Когда я только приехал в Париж, я оказался на собрании Объединения русских писателей. И вот за столом с зеленым сукном вижу Ивана Алексеевича. Во фраке. Отложной воротничок, белый галстук. Невысокого роста. Лицо – бронзовая медаль. Красавец. Надменный.

– А кто еще был на том собрании?

– Рядом с Буниным сидит, Боже ты мой, какой-то карлик. Урод. И это – великий умница. Алексей Михайлович Ремизов. Душечка. То есть он далеко не со всеми был душечкой. Со мной – да. Со многими другими – нет. С ним произошло вот что. Взглянувши однажды на себя в зеркало, он понял, что при такой наружности надо что-то предпринять. Это же случилось и со Львом Толстый. Как-то, когда ему было лет тридцать, он во фраке увидел себя в зеркале. Такая физиономия! И Лев Николаевич, умная голова, решил – никаких фраков. Рабочая блуза, борода. И все встало на место. Так же поступил и Ремизов. Отказался от пиджаков, галстуков. Надел блузу и стал паясничать и фиглярничать, выступая шутом гороховым. Навесил даже в своей комнате какие-то скелетики. Скелет летучей мыши, домашней мыши, скелет селедки. И так далее. Я часто бывал у него. Он мне дарил все свои книги. У меня много писем от него.

– Что вы думаете о современной советской поэзии?

– В России есть хорошие писатели, поэты. Например, Леонид Мартынов. О нем ни одна собака за границей не знает. Но какой мастер! Александр Кушнер. Белла Ахмадулина.

– А Бродский? Вы его не называете.

– Его стихи… Своеобразные. Это верно. Но, за исключением двух, — без очарования.

– А Вознесенский?

– С Андрюшей Вознесенским я познакомился, когда один знакомый притащил меня к невесте Маяковского Татьяне Яков­левой. Она вышла замуж за очень богатого человека, скульптора, и жила на одной из самых престижных, как бы вы сказали, улиц Нью-Йорка, в особняке. Спускается великолепная дама, царица Савская. Татьяна Яковлева. Повели нас в салон. Болтаем. Вдруг звонок. Это Андрюша. Он не придет, потому что он Кеннеди. Татьяна Яковлевна вспылила и резким голосом ему сказала, что если он не придет немедленно, то пусть и дальше не приходит. И повесила трубку. Примерно через пять минут Андрюша явился.

– Издание русских стихов на Западе дело убыточное? Некому читать?

– Да, русских у нас почти нет. Последний мой сборник – «Автограф» – вышел в издательстве «England Publishing Co» в восемьдесят четвертом году.

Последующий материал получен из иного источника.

Definition addressing_invariant (self : NodePlus.SignedMessagesNode)
    (o : NodePlus.outcome) : Prop :=
  NodePlus.node_id (NodePlus.node o) = NodePlus.node_id self /\
  NodePlus.total_nodes (NodePlus.node o) = NodePlus.total_nodes self /\
  forall msg, In msg (NodePlus.sent o) -> well_addressed self msg.

(** ** The oral-message node of [nodeplus.py]

    [ByzantineNode.send_value] and [OralMessagesNode.process_round]. The
    content of a message is an [Action], or [None] when a commander sends
    before its value is set; the [signature] of these messages stays
    [None] and is left out, like [timestamp]. [Action.random()] draws from
    the random generator: the draws are the values of [rand], taken in
    order. *)

Module OralNode.

Record NetworkMessage := mkNetworkMessage {
  sender_id : Z;
  receiver_id : Z;
  content : option NodePlus.Action;
  path : list Z;
  round_num : Z
}.

Record OralMessagesNode := mkOralMessagesNode {
  node_id : Z;
  is_faulty : bool;
  total_nodes : Z;
  max_faulty : Z;
  is_commander : bool;
  commander_value : option NodePlus.Action;
  received_values : list (Z * list (string * option NodePlus.Action))
}.

(** [OralMessagesNode.__init__] *)
Definition new_node (node_id : Z) (is_faulty : bool) (total_nodes max_faulty : Z)
  : OralMessagesNode :=
  mkOralMessagesNode node_id is_faulty total_nodes max_faulty false None [].

(** ["->".join(map(str, path))] *)
Fixpoint path_key (path : list Z) : string :=
  match path with
  | [] => ""
  | [i] => NodePlus.str i
  | i :: rest => NodePlus.str i ++ "->" ++ path_key rest
  end%string.

(** A dict with [str] keys: [d[k] = v]. *)
Fixpoint set_key {V : Type} (d : list (string * V)) (k : string) (v : V)
  : list (string * V) :=
  match d with
  | [] => [(k, v)]
  | (k', v') :: r => if String.eqb k' k then (k, v) :: r else (k', v') :: set_key r k v
  end.

(** [self.received_values[round][key] = value], on a [defaultdict(dict)]. *)
Definition store (self : OralMessagesNode) (round : Z) (key : string)
    (value : option NodePlus.Action) : OralMessagesNode :=
  mkOralMessagesNode (node_id self) (is_faulty self) (total_nodes self)
    (max_faulty self) (is_commander self) (commander_value self)
    (Dict.set (received_values self) round
       (set_key (get_list (received_values self) round) key value)).
(** * lv_libjpeg_turbo.c: the JPEG decoder glue of LVGL

    A shallow embedding of [src/libs/libjpeg_turbo/lv_libjpeg_turbo.c]:
    the signature check, the header probe, the decode routine with its
    [setjmp]/[longjmp] recovery point, and the cache protocol followed by
    [decoder_open].

    Conventions.
    - A pointer is a block address ([Z], [NULL] is 0); an offset inside a
      block is kept next to it where the C code does pointer arithmetic.
    - [uint32_t] and [unsigned int] arithmetic is written with [wrap32].
    - The host is little-endian (LVGL's default, [LV_BIG_ENDIAN_SYSTEM 0]):
      reading four file bytes into a [uint32_t] puts the first byte in the
      low-order position.
    - Every call that acquires or releases a resource, touches the file
      system or drives the decode engine is recorded in the [log] of the
      world, newest event first.
    - [LV_LOG_WARN] has no effect on the state and is left out, and with it
      the local [is_jpeg_ext] of [decoder_info], which only selects whether
      a warning is printed. *)

From Stdlib Require Import ZArith List Lia.
From Stdlib.Strings Require Import Byte.
From stdpp Require Import base gmap list strings.

Open Scope Z_scope.

(** ** Machine integers and pointers *)

Definition ptr := Z.
Definition NULL : ptr := 0.

Definition wrap32 (z : Z) : Z := z mod 2 ^ 32.

Definition byte_val (b : byte) : Z := Z.of_N (Byte.to_N b).

(** The value of a [uint32_t] whose storage holds the given bytes, lowest
    address first, on the little-endian host. *)
Fixpoint le_value (bs : list byte) : Z :=
  match bs with
  | [] => 0
  | b :: rest => byte_val b + 256 * le_value rest
  end.

(** [lv_fs_read(&f, &jpg_signature, sizeof(jpg_signature), &rn)] on a
    variable initialised to 0: the bytes read overwrite the first [rn] bytes
    of its storage, the others stay 0. *)
Definition load_u32 (bs : list byte) : Z := le_value (take 4 bs).

(** ** DEFINES *)

Definition JPEG_PIXEL_SIZE : Z := 3.
Definition JPEG_SIGNATURE : Z := 0xFFD8FF.
Definition IS_JPEG_SIGNATURE (x : Z) : bool :=
  Z.land x 0x00FFFFFF =? JPEG_SIGNATURE.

С меня взяли за это примерно тысячу долларов.

– С кем же вы общаетесь?

– У меня круг знакомых очень маленький. Есть три человека, с которыми я дружу. Наум Коржавин. Михаил Крепс, который написал о моих стихах в «Новом журнале» очень хорошую статью. И есть еще одна дама. Бывшая советская. Это милые люди. Но никого больше.

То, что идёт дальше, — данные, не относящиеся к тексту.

(** * TalentGrid: retrieval and ranking engine

    Shallow embedding of the Python sources under [backend/app/ai]:
    [retrieval/hybrid_search.py], [retrieval/query_parser.py],
    [retrieval/retriever.py], [ranking/cross_encoder.py],
    [ingestion/chunker.py], [ingestion/pipeline.py] and the ordering step of
    [service.py].

    Modelling conventions.
    - A Python [str] is a [string]; a character is read as the code point
      U+0000..U+00FF it denotes, and [lower], [split], [strip] and the regular
      expression class [\w] follow CPython on that range.
    - A Python [float] score is an exact real number ([R]); [math.log] is the
      real logarithm [ln].  This leaves the rounding of binary64 arithmetic
      out; the module [Binary64] holds the aggregation formula of the
      retriever on binary64 numbers, where the rounding shows.
    - A Python [dict] is the list of its items in insertion order.
    - The embedding model, the vector index and the re-ranking service are
      external: they are parameters of the functions that call them. *)

From Stdlib Require Import PrimFloat.
From Stdlib Require Import String Ascii List Bool Arith ZArith Lia.
From Stdlib Require Import Reals Lra.
From Stdlib Require Import Permutation Sorted.
From Stdlib Require Import DecimalString.
From Stdlib Require DecimalNat DecimalFacts.
Import ListNotations.

Set Implicit Arguments.
Set Warnings "-inexact-float".

Local Open Scope string_scope.

(* ================================================================== *)
(** ** Python string primitives *)

Module PyStr.

Local Open Scope nat_scope.

Definition code (c : ascii) : nat := nat_of_ascii c.

Definition between (lo hi n : nat) : bool := (lo <=? n) && (n <=? hi).

(** [str.isspace] on one character. *)
Definition isspace (c : ascii) : bool :=
  let n := code c in
  between 9 13 n || between 28 32 n || (n =? 133) || (n =? 160).

(** [str.lower] on one character. *)
Definition lower_char (c : ascii) : ascii :=
  let n := code c in
  if between 65 90 n || between 192 214 n || between 216 222 n
  then ascii_of_nat (n + 32) else c.

(** [s.lower()] *)
Fixpoint lower (s : string) : string :=
  match s with
  | EmptyString => EmptyString
  | String c s' => String (lower_char c) (lower s')
  end.

(** The class [\w] of the [re] module on [str] patterns. *)
Definition is_word_char (c : ascii) : bool :=
  let n := code c in
  between 48 57 n || between 65 90 n || (n =? 95) || between 97 122 n
  || (n =? 170) || between 178 179 n || (n =? 181) || between 185 186 n
  || between 188 190 n || between 192 214 n || between 216 246 n
  || between 248 255 n.

(** Maximal runs of characters satisfying [keep], left to right.  [cur] is
    the run being read, in reverse. *)
Definition flush (cur : list ascii) (acc : list string) : list string :=
  match cur with
  | [] => acc
  | _ => string_of_list_ascii (rev cur) :: acc
  end.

– А вы пишете по-английски?

– Стихи – нет. Меня много переводили. И на английский, и на французский, и на немецкий – и все плохо. У меня есть звуковая структура, линия. Но это непереводимо.

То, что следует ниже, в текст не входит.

(** * kivy/input/postproc/calibration.py

    A shallow embedding of [InputPostprocCalibration]: the construction of
    the calibration table from the configuration section
    [postproc:calibration] ([__init__]) and the per-frame recalibration of a
    batch of motion events ([process]).

    Python floats are IEEE 754 binary64 numbers: they are modelled by the
    kernel's primitive floats, whose operations are the same correctly
    rounded ones.  Python objects that are mutated in place (the motion
    events) live in a store and are named by their location. *)

From Stdlib Require Import PrimFloat ZArith Ascii String List.
From stdpp Require Import gmap strings list fin_maps.

Set Warnings "-inexact-float".
Local Open Scope Z_scope.

(** ** Exceptions and the state-and-exception monad *)

(** The two ways a [ValueError] is raised by [__init__]. *)
Inductive value_error : Type :=
  | NotEnoughValues            (* tuple unpacking of a one-element list *)
  | NotAFloat (s : string).    (* float(s) on a string that is no number *)

Inductive exn : Type :=
  | ValueError (why : value_error)
  | KeyError (key : string).

Inductive result (A : Type) : Type :=
  | Ok (a : A)
  | Raise (e : exn).
Arguments Ok {A} a.
Arguments Raise {A} e.

(** A computation over a mutable world [S] that returns or raises.  An
    exception does not roll the world back. *)
Definition M (S A : Type) : Type := S → result A * S.

Definition ret {S A} (a : A) : M S A := λ s, (Ok a, s).
Definition raise {S A} (e : exn) : M S A := λ s, (Raise e, s).
Definition bind {S A B} (m : M S A) (k : A → M S B) : M S B :=
  λ s, match m s with
       | (Ok a, s') => k a s'
       | (Raise e, s') => (Raise e, s')
       end.
Definition get {S} : M S S := λ s, (Ok s, s).
Definition modify {S} (f : S → S) : M S unit := λ s, (Ok tt, f s).

Notation "x <- m ;; k" := (bind m (λ x, k))
  (at level 100, m at next level, right associativity).
Notation "m ;;; k" := (bind m (λ _, k))
  (at level 100, right associativity).

(** [for x in xs: acc = body(acc, x)] *)
Fixpoint foldM {S A B} (body : A → B → M S A) (xs : list B) (acc : A) : M S A :=
  match xs with
  | [] => ret acc
  | x :: rest => acc' <- body acc x ;; foldM body rest acc'
  end.

(** [for x in xs: body(x)] *)
Fixpoint forM_ {S B} (body : B → M S unit) (xs : list B) : M S unit :=
  match xs with
  | [] => ret tt
  | x :: rest => body x ;;; forM_ body rest
  end.

(** ** The string methods used by [__init__]

    Strings are taken to be ASCII, one character per [ascii]. *)

Module PyStr.

(** The ASCII characters [str.strip()] removes. *)
Definition is_space (c : ascii) : bool :=
  match c with
  | "009" | "010" | "011" | "012" | "013"
  | "028" | "029" | "030" | "031" | " " => true
  | _ => false
  end%char.

Definition is_empty (s : string) : bool :=
  match s with EmptyString => true | String _ _ => false end.

Fixpoint lstrip (s : string) : string :=
  match s with
  | EmptyString => EmptyString
  | String c s' => if is_space c then lstrip s' else s
  end.

Fixpoint rstrip (s : string) : string :=
  match s with
  | EmptyString => EmptyString
  | String c s' =>
      let t := rstrip s' in
      if is_space c && is_empty t then EmptyString else String c t
  end.

(** [s.strip()] *)
Definition strip (s : string) : string := rstrip (lstrip s).

(** [s.split(sep)] for a one-character separator: never the empty list. *)
Fixpoint split (sep : ascii) (s : string) : list string :=
  match s with
  | EmptyString => [EmptyString]
  | String c s' =>
      if Ascii.eqb c sep then EmptyString :: split sep s'
      else match split sep s' with
           | w :: ws => String c w :: ws
           | [] => [String c EmptyString]
           end
  end.

(** [s.split(sep, 1)]: one element when [sep] does not occur in [s], else
    the text before the first [sep] and the text after it. *)
Fixpoint split1 (sep : ascii) (s : string) : list string :=
  match s with
  | EmptyString => [EmptyString]
  | String c s' =>
      if Ascii.eqb c sep then [EmptyString; s']
      else match split1 sep s' with
           | w :: ws => String c w :: ws
           | [] => [String c EmptyString]
           end
  end.

(** [sep in s] *)
Fixpoint contains (sep : ascii) (s : string) : bool :=
  match s with
  | EmptyString => false
  | String c s' => Ascii.eqb c sep || contains sep s'
  end.

End PyStr.

(** ** The calibration table and the stage *)

(** One entry of [self.devices]: a dict from parameter name to float. *)
Abbreviation params := (gmap string float).

(** [self.devices] *)
Abbreviation table := (gmap string (gmap string float)).

(** [self.provider_map]: a dict in its enumeration order, from the name of
    an input provider to the names of the event classes it declares.  It
    is built by [_get_provider_map] from the provider registry, which is
    outside this file; the stage takes it as given. *)
Abbreviation providers := (list (string * list string)).

Record stage : Type := Stage {
  devices : table;
  frame : Z;
  provider_map : providers
}.

(** [default_params].  The source writes the ints 0 and 1; they only ever
    meet the floats [sx] and [sy] in arithmetic, where Python converts
    them to 0.0 and 1.0. *)
Definition default_params : params :=
  <["xoffset" := 0%float]> (<["yoffset" := 0%float]>
    (<["xratio" := 1%float]> (<["yratio" := 1%float]> ∅))).

Definition known_keys : list string := ["xoffset"; "yoffset"; "xratio"; "yratio"].

(** What [Logger.error] has been given so far. *)
Abbreviation log := (list string).

Definition Logger_error (msg : string) : M log unit :=
  modify (λ l, l ++ [msg]).

(** [key, value = parts] *)
Definition unpack2 {S} (parts : list string) : M S (string * string) :=
  match parts with
  | [key; value] => ret (key, value)
  | _ => raise (ValueError NotEnoughValues)
  end.

Section Init.

(** The builtin [float(s)] on a string: [None] when it raises
    [ValueError]. *)
Variable py_float : string → option float.

Definition float_of (value : string) : M log float :=
  match py_float value with
  | Some v => ret v
  | None => raise (ValueError (NotAFloat value))
  end.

– Вы около тридцати лет живете в Америке. Не чувствуете себя американцем?

– Я жил девять лет во Франции – и французом не стал. Около семи лет – в Германии. А немцем тоже не стал. Теперь у меня американское гражданство. Но я русский эмигрант.

– Свой среди чужих? Чужой среди своих? Со своей жизнью, своими проблемами? А у окружающих вас какие проблемы?

– Никаких проблем в вашем понимании у них нет. Главная проблема – не заболеть. Ежели вы заболеете – дело ваше каюк. Вы просто разоритесь. В Америке болеть нельзя. Впрочем, народ они здоровый, и как-то все обходится. …А американские фильмы ужасные. Вообще в массе своей американцы в высшей степени антиинтеллектуальны. Не нужно думать, что это сплошное быдло. Нет. У них есть интеллектуалы. Но большинство книг не читает, а в гимназии им мало внушили разумного, доброго, вечного. Вы приходите в американский дом – где же книги? Книг нет. Только у профессоров. Они по долгу службы, естественно, должны иметь книги. Вообще американцы – люди добрые, милые. Зла вам не желают. И зла вам не сделают, что самое главное. Меня зовут «профессор». «How are you?» Разговор на этом обычно кончается. Вообще, там говорят только на нейтральные темы. Лучше всего о погоде. Если вы заговорите о чем-нибудь высоком – скажут, что вы идиот.